Because I care a great deal about the culture we transmit to our young people, I lobby quietly from within for modifications in the ways we raise our young women. Like so many other cultures, we celebrate more rites of passage for our males than for our females—Scout courts of honor and priesthood ordinations, for example—with their hidden message of higher expectations for males. Changes do come, albeit slowly: my daughter and many of her young women friends have had the same experiences of missionary farewells, plaques on chapel walls, letters read in meetings, and homecoming speeches that their brothers had. By serving missions, young women voluntarily participate in one of the world’s most rigorous and transforming coming-of-age rituals. Increased access to the temple for single women and those with nonmember or inactive husbands is another significant change. While we may protest the very real discrimination against women within the Church, we too easily forget how many of our sisters in the world, left by circumstances or choice outside any tribal structure, go through all life’s significant events with virtually no celebration or assistance. The fellowship we share within the tribe is powerful and nurturing—and even an occasional home teaching visit is better than no societal support.

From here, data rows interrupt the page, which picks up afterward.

(** The job a valid request names by [job_id] is there, active and open. *)
Lemma validate_job_id_ok db now value :
  validate_job_id db now value = inr value <->
  exists job, Job_objects_get db value = Some job /\
              Job.status job = "active" /\
              match Job.application_deadline job with
              | Some deadline => now < deadline
              | None => True
              end.
Proof.
  unfold validate_job_id. split.
  - destruct (Job_objects_get db value) as [job|]; [|done].
    destruct (String.eqb_spec (Job.status job) "active") as [Hs|Hs]; [|done].
    simpl. intros H. exists job. split; [done|]. split; [done|].
    destruct (Job.application_deadline job) as [d|]; [|done].
    destruct (d <=? now) eqn:Hd; [done|lia].
  - intros (job & -> & -> & Hd). simpl.
    destruct (Job.application_deadline job) as [d|]; [|done].
    destruct (d <=? now) eqn:Hle; [lia|done].
Qed.

Lemma validate_job_id_inr db now value r :
  validate_job_id db now value = inr r -> r = value.
Proof.
  unfold validate_job_id. repeat case_match; congruence.
Qed.

Lemma request_job job job_id letter :
  request job job_id letter !! "job" = Some (VInt job).
Proof. done. Qed.

Lemma is_valid_request db now id job letter :
  Job_objects_get db id = Some job ->
  Job.status job = "active" ->
  match Job.application_deadline job with
  | Some deadline => now < deadline
  | None => True
  end ->
  50 <= len (strip letter) ->
  forall jobkey,
  is_valid db now false (request jobkey id letter) =
    inr {| v_job_id := Some id; v_cover_letter := Some (strip letter);
           v_resume_file := None; v_portfolio_url := None;
           v_status := None; v_source := None |}.
Proof.
  intros Hjob Hstatus Hdeadline Hlen jobkey.
  assert (validate_job_id db now id = inr id) as Hid
    by (apply validate_job_id_ok; eauto).
  unfold is_valid.
  change (request jobkey id letter !! "job_id") with (Some (VInt id)).
  change (request jobkey id letter !! "cover_letter") with (Some (VStr letter)).
  change (request jobkey id letter !! "resume_file") with (@None Value).
  change (request jobkey id letter !! "portfolio_url") with (@None Value).
  change (request jobkey id letter !! "status") with (@None Value).
  change (request jobkey id letter !! "source") with (@None Value).
  rewrite (cover_letter_accepted false letter Hlen).
  simpl. by rewrite Hid.
Qed.
End Validation.

Lemma get_job_or_404_Some db value job :
  get_job_or_404 db value = Some job ->
  exists id, get_prep_value value = inr (Some id) /\ Job_objects_get db id = Some job.
Proof.
  unfold get_job_or_404. destruct (get_prep_value value) as [?|[id|]]; try done.
  eauto.
Qed.

Section Inversion.
Context {V : URLValidator}.

(** What a request went through when the view answers 201. *)
Lemma create_201_inv db now user data message application db' :
  create db now user data = (Http201 message application, db') ->
  exists validated job job_id deadline,
    is_valid db now false data = inr validated /\
    get_job_or_404 db (data !! "job") = Some job /\
    Job.posted_by job <> user /\
    Job.status job = "published" /\
    Job.application_deadline job = Some deadline /\ now < deadline /\
    application_exists db (Job.pk job) user = false /\
    v_job_id validated = Some job_id /\
    application_exists db job_id user = false /\
    application = objects_create db now user job job_id validated /\
    db' = insert_application db application.
Proof.
  unfold create, serializer_create.
  destruct (is_valid db now false data) as [errors|validated]; [done|].
  destruct (get_prep_value (data !! "job")) as [?|key]; [done|].
  destruct (get_job_or_404 db (data !! "job")) as [job|]; [|done].
  destruct (Z.eqb_spec (Job.posted_by job) user); [done|].
  destruct (String.eqb_spec (Job.status job) "published"); [|done].
  simpl. destruct (Job.application_deadline job) as [deadline|] eqn:Hdl; [|done].
  destruct (deadline <=? now) eqn:Hd; [done|].
  destruct (application_exists db (Job.pk job) user) eqn:Hv; [done|].
  destruct (v_job_id validated) as [job_id|] eqn:Hid; [|done].
  destruct (application_exists db job_id user) eqn:Hs; [done|].
  intros [= <- <- <-]. exists validated, job, job_id, deadline.
  split_and!; try done. lia.
Qed.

As I work to become a better member of the tribe, I see two more important reasons for the effort: the tribe needs me, and I need it. Although I sometimes describe myself as being antisocial, I am convinced that the only way for me to grow toward God is to serve him by serving his children. Like the elders of the Stone Age tribe, I am moving into the role of mentor and skill-imparter and teller-of-tales to the young in my culture. My beginning efforts as a teacher and leader inside the tribe gave me the confidence to reach beyond it into the wider community. My “natural woman” would probably retreat into a small safe cave with a lot of books for company; instead, my tribal responsibilities push me into continual interaction with humanity, as I both serve and am served.
I hope that the boy who chose to stay in the forest with his tribe never regretted his choice. I know that returning to my tribe has been right, if not restful, for me. It has given me a continuing impetus to grow, both as an individual and as a group member. Now, when speculations begin about the “lost ten tribes” emerging one of these days from Siberia or Mars, I am amused and interested in new bits of folk legend. The lost tribes still appear to be lost, but I have found mine.